Records from a data collection:
_ _ _
(* ===== verification/JobOnce.v ===== *)
(** * JobOnce: a job commits at most once

    Reconciling, committing, an attempt, a whole run, cancelling a job and reading
    it keep the rule of JobRule.v, and a process that answers a run answers with
    the one commit. The example is a process that ends right after its revision
    entered the chain, and the run of the process started after it. *)

From Stdlib Require Import Ascii.
From stdpp Require Import relations.
From S2P Require Import Prelude.
From S2P Require Import Text.
From S2P Require Import Timeline.
From S2P Require Import Storage.
From S2P Require Import Identity.
From S2P Require Import Chars.
From S2P Require Import Failure.
From S2P Require Import Retry.
From S2P Require Import Cues.
From S2P Require Import AsrOutput.
From S2P Require Import Revision.
From S2P Require Import DerivedIdentity.
From S2P Require Import RevisionBuild.
From S2P Require Import Checkpoint.
From S2P Require Import Transcribe.
From S2P Require Import TranscribeResume.
From S2P Require Import TranscribePublish.
From S2P Require Import JobKeys.
From S2P Require Import JobStore.
From S2P Require Import Publish.
From S2P Require Import PublishSafe.
From S2P Require Import JobSteps.
From S2P Require Import JobCommit.
From S2P Require Import JobCalls.
From S2P Require Import JobRun.
From S2P Require Import JobRecord.
From S2P Require Import Job.
From S2P Require Import JobRule.

(** ** The calls keep the rule *)

Section Calls.
Context {W : Type} `{UnicodeTables} `{Sha256} (session : OpaqueId SessionId) (job : OpaqueId JobId).
Context (ours : OpaqueId OperationId -> bool) (live unsure : W -> bool) (owns : W -> option (OpaqueId JobId)) (stored : W -> Stored).
Context (ports : RetranscriptionPorts.t W).
Context (Hrecord : record_laws session job ours live unsure owns stored ports).
Context (Hother : other_laws session job ours live unsure owns stored ports).

Let jobs := RetranscriptionPorts.jobs ports.
Let owner := JobStore.owner jobs.
Let ledger := RetranscriptionPorts.ledger ports.
Let revisions := RetranscriptionPorts.revisions ports.

#[local] Abbreviation mine := (mine job owns).
#[local] Abbreviation others := (others session job ours).
#[local] Abbreviation quiet := (quiet session job ours live unsure owns stored).
#[local] Abbreviation may_store := (may_store session job ours live unsure owns stored).
#[local] Abbreviation committed := (committed ours).
#[local] Abbreviation once := (commits_once session job ours).

#[local] Instance others_pre b : PreOrder (others b).
Proof. destruct b; apply _. Qed.

#[local] Instance quiet_pre : PreOrder quiet.
Proof.
  unfold JobRule.quiet, known, frozen, JobRule.mine. split.
  - intros w Eu. split; [exact Eu|]. destruct (live w) eqn:E; [by split|done].
  - intros a b c Hab Hbc Eu. destruct (Hbc Eu) as [Eb Hbc']. destruct (Hab Eb) as [Ea Hab']. clear Hab Hbc. split; [exact Ea|].
    destruct (live a); [|by destruct (live b); destruct_and?; split; congruence].
    destruct Hab' as [Hab Eab]. destruct (live b) eqn:El.
    + rewrite (Eab eq_refl) in Hbc'. destruct Hbc' as [Hbc Ebc]. split; [by etransitivity|]. exact Ebc.
    + destruct Hbc' as [-> Ec]. split; [exact Hab|]. congruence.
Qed.

(** What this process knows while it owns the job, as long as nobody is unsure:
    the rule, and something of what is committed. *)
Definition holds (P : list Entry.t -> Prop) (w : W) : Prop :=
  unsure w = false -> once (stored w) /\ (live w = true -> owns w = Some job /\ P (committed (stored w).1)).

Lemma holds_weaken (P Q : list Entry.t -> Prop) w : (forall c, P c -> Q c) -> holds P w -> holds Q w.
Proof. intros HPQ H1 Eu. destruct (H1 Eu) as [Hw Hl]. split; [exact Hw|]. intros E. destruct (Hl E). auto. Qed.

Lemma holds_dead (P : list Entry.t -> Prop) w : (unsure w = false -> once (stored w)) -> live w = false -> holds P w.
Proof. intros Hw E Eu. split; [by apply Hw|]. congruence. Qed.

Lemma others_once b s s' : others b s s' -> once s -> once s'.
Proof. destruct b; [apply held_once|by intros [_ ?]]. Qed.

Lemma mine_owned w : owns w = Some job -> mine w = true.
Proof. intros E. by apply bool_decide_eq_true. Qed.

Lemma quiet_sure w w' : quiet w w' -> unsure w' = false -> unsure w = false.
Proof. intros Hq Eu. by destruct (Hq Eu). Qed.

Lemma quiet_once w w' : quiet w w' -> unsure w' = false -> once (stored w) -> once (stored w').
Proof.
  intros Hq Eu. destruct (Hq Eu) as [_ Hq']. destruct (live w).
  - destruct Hq' as [Ho _]. by eapply others_once.
  - by destruct Hq' as [-> _].
Qed.

Lemma quiet_live w w' : quiet w w' -> unsure w' = false -> live w' = true -> live w = true /\ owns w' = owns w.
Proof.
  intros Hq Eu E'. destruct (Hq Eu) as [_ Hq']. unfold frozen in Hq'.
  destruct (live w); [destruct Hq'; auto|]. destruct Hq'. congruence.
Qed.

Lemma quiet_held w w' : quiet w w' -> unsure w' = false -> live w' = true -> owns w' = Some job -> held ours (stored w) (stored w').
Proof.
  intros Hq Eu E' Hown. destruct (quiet_live _ _ Hq Eu E') as [E Eo]. rewrite Eo in Hown. destruct (Hq Eu) as [_ Hq'].
  rewrite E, mine_owned in Hq' by done. apply Hq'.
Qed.

Lemma quiet_holds P w w' : quiet w w' -> holds P w -> holds P w'.
Proof.
  intros Hq Hh Eu. destruct (Hh (quiet_sure _ _ Hq Eu)) as [Hw Hl]. split; [by eapply quiet_once|]. intros E'.
  destruct (quiet_live _ _ Hq Eu E') as [E Eo].
  destruct (Hl E) as [Hown HP]. rewrite <- Eo in Hown. split; [exact Hown|].
  by rewrite (held_committed _ _ _ (quiet_held _ _ Hq Eu E' Hown)).
Qed.

(** A call that may store one thing more, as long as that keeps the rule. *)
Lemma may_store_holds {A E} put P Q w (r : result A E) w' :
  may_store put w r w' -> holds P w ->
  (forall s s', unsure w = false -> live w = true -> held ours (stored w) s -> once s -> P (committed s.1) -> put s s' ->
     once s' /\ Q (committed s'.1)) ->
  holds (fun c => P c \/ Q c) w'
  /\ (is_ok r = true -> holds Q w')
  /\ (unsure w' = false -> live w' = true -> is_ok r = true ->
      exists s s', once s /\ P (committed s.1) /\ put s s' /\ held ours s' (stored w')).
Proof.
  intros Hm0 Hh Hput.
  enough (Hall : unsure w' = false ->
    (once (stored w') /\ (live w' = true -> owns w' = Some job /\ (P (committed (stored w').1) \/ Q (committed (stored w').1))))
    /\ (is_ok r = true -> live w' = true -> Q (committed (stored w').1))
    /\ (live w' = true -> is_ok r = true -> exists s s', once s /\ P (committed s.1) /\ put s s' /\ held ours s' (stored w'))).
  { split; [intros Eu; apply (Hall Eu)|]. split; [|intros Eu; apply (Hall Eu)].
    intros Hok Eu. destruct (Hall Eu) as ([H1 H2] & H3 & _). split; [exact H1|]. intros E'. split; [by apply H2|by apply H3]. }
  intros Eu'. destruct (Hm0 Eu') as [Eu Hm]. destruct (Hh Eu) as [Hw Hl]. clear Hm0 Hh. destruct (live w) eqn:El.
  2:{ destruct Hm as [Es Ed]. rewrite <- Es in Hw. split; [split; [done|congruence]|]. split; congruence. }
  destruct (Hl eq_refl) as [Hown HP]. rewrite mine_owned in Hm by done.
  destruct Hm as (s & s' & Hs & Hcase & Hs' & Hend). cbn [JobRule.others] in Hs, Hs'.
  pose proof (held_once _ _ _ _ _ Hs Hw) as Hws. rewrite <- (held_committed _ _ _ Hs) in HP.
  pose proof (held_committed _ _ _ Hs') as Hc'.
  assert (Hone : once (stored w')).
  { eapply held_once; [exact Hs'|]. destruct Hcase as [->|Hcase]; [exact Hws|by apply (Hput s s')]. }
  split; [|split].
  - split; [exact Hone|]. intros E'. destruct (Hend E') as [-> _]. split; [exact Hown|]. rewrite Hc'.
    destruct Hcase as [->|Hcase]; [by left|]. right. by apply (Hput s s').
  - intros Hok E'. destruct (Hend E') as [_ Hdone]. rewrite Hc'. apply (Hput s s' Eu eq_refl Hs Hws HP), Hdone, Hok.
  - intros E' Hok. destruct (Hend E') as [_ Hdone]. exists s, s'. auto.
Qed.

(** A change of the record that is due. *)
Lemma apply_holds P change now w :
  (forall c, P (committed c) -> due ours change c) -> holds P w ->
  let '(r, w') := JobOwner.apply owner change now w in
  holds P w'
  /\ (unsure w' = false -> live w' = true -> is_ok r = true ->
      exists s s', once s /\ changes change now s s' /\ held ours s' (stored w')).
Proof.
  intros Hdue Hw. pose proof (law_apply _ _ _ _ _ _ _ _ Hrecord change now w) as Hlaw. fold jobs owner in Hlaw.
  destruct (JobOwner.apply owner change now w) as [r w'].
  assert (Hm : may_store (changes change now) w r w').
  { destruct (live w) eqn:El; [|exact Hlaw]. destruct (mine w) eqn:Em; [exact Hlaw|]. cbn [negb andb] in Hlaw. intros Eu'.
    destruct (Hlaw Eu') as [Eu _]. destruct (Hw Eu) as [_ Hl]. destruct (Hl El) as [Hown _].
    by rewrite (mine_owned _ Hown) in Em. }
  destruct (may_store_holds _ P P w r w' Hm Hw) as (C1 & _ & C3).
  - intros [c o] s' _ _ _ Hs HP (r0 & r1 & Eo & Hc & ->). cbn [fst snd] in *. subst o. split; [|exact HP].
    eapply changed_once; [by apply Hdue|exact Hc|exact Hs].
  - split; [eapply holds_weaken; [|exact C1]; by intros d [?|?]|]. intros Eu E' Hok. destruct (C3 Eu E' Hok) as (s & s' & ? & _ & ? & ?). eauto.
Qed.

(** ** Reading the chain *)

(** The commit [cm] has been made; or it may have been. *)
Definition made (cm : JobCommit.t) (c : list Entry.t) : Prop :=
  exists e, c = [e] /\ Entry.operation e = JobCommit.operation_id cm
    /\ Entry.revision e = JobCommit.revision_id cm /\ JobCommit.observed_generation cm < Entry.generation e.
Definition none_made (c : list Entry.t) : Prop := c = [].
Definition may_be_made (cm : JobCommit.t) (c : list Entry.t) : Prop := none_made c \/ made cm c.

Lemma query_holds cm w :
  ours (JobCommit.operation_id cm) = true -> holds (may_be_made cm) w ->
  let '(r, w') := CommitLedger.committed_generation ledger session (JobCommit.operation_id cm)
                    (JobCommit.observed_generation cm) w in
  quiet w w'
  /\ match r with
     | Ok (Some _) => holds (made cm) w'
     | Ok None => holds none_made w'
     | Err _ => holds (may_be_made cm) w'
     end.
Proof.
  intros Hours Hw. pose proof (law_committed _ _ _ _ _ _ _ _ Hrecord (JobCommit.operation_id cm) (JobCommit.observed_generation cm) w) as Hlaw.
  pose proof (law_ledger _ _ _ _ _ _ _ _ Hrecord session (JobCommit.operation_id cm) (JobCommit.observed_generation cm) w) as Hq.
  fold ledger in Hlaw, Hq. destruct (CommitLedger.committed_generation _ _ _ _ w) as [r w']. rename Hlaw into Hr. cbn [snd] in Hq.
  split; [exact Hq|]. pose proof (quiet_holds _ _ _ Hq Hw) as Hw'.
  destruct r as [[g|]|e]; [..|exact Hw']; intros Eu; (split; [by apply Hw'|]; intros E'; destruct (proj2 (Hw' Eu) E') as [Hown Hc];
    split; [exact Hown|]); specialize (Hr Eu E').
  - destruct Hc as [Hc|Hc]; [|exact Hc]. destruct Hr as (e & He & Hop & _). unfold none_made, JobRule.committed in Hc.
    assert (Hin : e ∈ filter (fun e => ours (Entry.operation e) = true) (stored w').1).
    { apply list_elem_of_filter. by rewrite Hop. }
    rewrite Hc in Hin. by apply elem_of_nil in Hin.
  - destruct Hc as [Hc|(e & Hc & Hop & _ & Hg)]; [exact Hc|]. destruct Hr.
    rewrite (held_committed _ _ _ (quiet_held _ _ Hq Eu E' Hown)) in Hc. exists e. split; [|by split].
    assert (Hin : e ∈ committed (stored w).1) by (rewrite Hc; by left). by apply list_elem_of_filter in Hin as [_ Hin].
Qed.

(** ** Reconciling *)

Definition owning (j : OpaqueId JobId) (w : W) : Prop := unsure w = false -> once (stored w) /\ (live w = true -> owns w = Some j).

Lemma quiet_owning j w w' : quiet w w' -> owning j w -> owning j w'.
Proof.
  intros Hq Hh Eu. destruct (Hh (quiet_sure _ _ Hq Eu)) as [Hw Hl]. split; [by eapply quiet_once|]. intros E'.
  destruct (quiet_live _ _ Hq Eu E') as [E Eo]. rewrite Eo. auto.
Qed.

Lemma holds_owning P w : holds P w -> owning job w.
Proof. intros Hh Eu. destruct (Hh Eu) as [Hw Hl]. split; [exact Hw|]. intros E. apply (Hl E). Qed.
_ _ _
*Exercise directions*
When you reach the line containing "#[local] Instance quiet_pre : PreOrder quiet." in the data above, start copying exactly, and stop after the line containing "Lemma holds_weaken (P".

*Response to this exercise*
#[local] Instance quiet_pre : PreOrder quiet.
Proof.
  unfold JobRule.quiet, known, frozen, JobRule.mine. split.
  - intros w Eu. split; [exact Eu|]. destruct (live w) eqn:E; [by split|done].
  - intros a b c Hab Hbc Eu. destruct (Hbc Eu) as [Eb Hbc']. destruct (Hab Eb) as [Ea Hab']. clear Hab Hbc. split; [exact Ea|].
    destruct (live a); [|by destruct (live b); destruct_and?; split; congruence].
    destruct Hab' as [Hab Eab]. destruct (live b) eqn:El.
    + rewrite (Eab eq_refl) in Hbc'. destruct Hbc' as [Hbc Ebc]. split; [by etransitivity|]. exact Ebc.
    + destruct Hbc' as [-> Ec]. split; [exact Hab|]. congruence.
Qed.

(** What this process knows while it owns the job, as long as nobody is unsure:
    the rule, and something of what is committed. *)
Definition holds (P : list Entry.t -> Prop) (w : W) : Prop :=
  unsure w = false -> once (stored w) /\ (live w = true -> owns w = Some job /\ P (committed (stored w).1)).

Lemma holds_weaken (P Q : list Entry.t -> Prop) w : (forall c, P c -> Q c) -> holds P w -> holds Q w.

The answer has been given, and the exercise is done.